(Saved entries)
Definition creates (c : vcall) : bool := if c is CreateQp _ _ then true else false.

Lemma spares_call ctx c :
  creates c = false -> (forall qp, call_uses c = Some qp -> T qp) -> spares (run_call ctx c).
Proof.
  intros Hc HT. destruct c as [pd|pd|cq|cq|qp init|qp mask|qp wr|qp wr|qp|pd start len va flags|mr|d attr];
    cbn [run_call call_uses] in *; try specialize (HT _ eq_refl).
  - unfold mlx5_ib_alloc_pd. solve_spares.
  - unfold mlx5_ib_dealloc_pd. solve_spares.
  - unfold mlx5_ib_create_cq, md_clear, cq_input. solve_spares.
  - unfold mlx5_ib_destroy_cq. solve_spares.
  - done.
  - unfold mlx5_ib_modify_qp_full, qpc_state. solve_spares.
  - unfold mlx5_ib_post_send_full, st32, mmio_write64. solve_spares.
  - unfold mlx5_ib_post_recv_full, st32, st64. solve_spares.
  - unfold mlx5_ib_destroy_qp_full. solve_spares.
  - apply spares_reg_mr.
  - unfold mlx5_ib_dereg_mr, dereg_input. solve_spares.
  - unfold mlx5_ib_query_device. solve_spares.
Qed.
End Functions.

(** Creation: whatever the struct held before. *)
Lemma create_spares `{P : Platform} R B n qp init ctx w :
  (forall p, R p -> device_readonly p /\ p <> NULL /\ p < n) ->
  undisturbed R (fun _ => False) B n w ->
  match mlx5_ib_create_qp_full qp init ctx w with
  | Done _ w' => undisturbed R (fun _ => False) B n w'
  | Fault _ => True
  end.
Proof.
  intros HR Hw. unfold mlx5_ib_create_qp_full. cbv zeta. cbv [mbind M_bind IOLog emit assign]. cbn [cell_get cell_qp].
  destruct (w_qp _ !! qp) as [x|]; [|done].
  set (w1 := cell_put _ _).
  assert (Hw1 : undisturbed R (eq qp) B n w1).
  { destruct Hw as [Hn Hd Hc _]. split; [done..|]. intros p q <-. unfold w1. simpl.
    rewrite lookup_insert_eq. intros [= <-]. pose proof (null_spared R n HR).
    split; [split; [|split]|split; [|split]]; done. }
  pose proof (spares_create_rest R (eq qp) B n HR qp init ctx eq_refl w1 Hw1) as H.
  cbv [mbind M_bind] in H. match goal with |- match ?a with _ => _ end => destruct a as [r w'|] end; [|done].
  by destruct H as [? ? ? _].
Qed.
(* ===== verification/Threads.v ===== *)
(** * Threads

    The functions of the driver are programs of the monad [M], which runs them to
    the end.  Here a function is cut into its atomic actions, one for each access
    to shared memory, so that several calls can run at once: a [proc] is a tree
    of actions, a pool is a list of procs over one world, and in each step of a
    pool one thread makes one action, or the device runs.

    [cut p m] says that [p] is [m], cut.  The logic is rely-guarantee: [rg R G p Q]
    says that [p], while the others change the world by [R], makes actions that
    do not fault and change it by [G], and ends in [Q]. *)

From S2P Require Import Prelude Bytes Registers IbVerbs World Wp.

Inductive proc `{P : Platform} (A : Type) : Type :=
  | PRet (a : A)
  | PAct (X : Type) (m : M X) (k : X -> proc A).
Arguments PRet {P A} a.
Arguments PAct {P A X} m k.

Section Procs.
Context `{P : Platform}.

(** One atomic action. *)
Definition act {A} (m : M A) : proc A := PAct m PRet.

Fixpoint proc_then {A B} (k : A -> proc B) (p : proc A) : proc B :=
  match p with PRet a => k a | PAct m j => PAct m (fun x => proc_then k (j x)) end.

#[global] Instance proc_ret : MRet proc := fun A a => PRet a.
#[global] Instance proc_bind : MBind proc := fun A B k p => proc_then k p.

_Work instruction_. Above are the records. Print exactly, and only, the lines from the line with "by destruct H as [? ? ? _]." to the line with "[cut p m] says", both inclusive.

_Reply to the exercise_.
  by destruct H as [? ? ? _].
Qed.
(* ===== verification/Threads.v ===== *)
(** * Threads

    The functions of the driver are programs of the monad [M], which runs them to
    the end.  Here a function is cut into its atomic actions, one for each access
    to shared memory, so that several calls can run at once: a [proc] is a tree
    of actions, a pool is a list of procs over one world, and in each step of a
    pool one thread makes one action, or the device runs.

    [cut p m] says that [p] is [m], cut.  The logic is rely-guarantee: [rg R G p Q]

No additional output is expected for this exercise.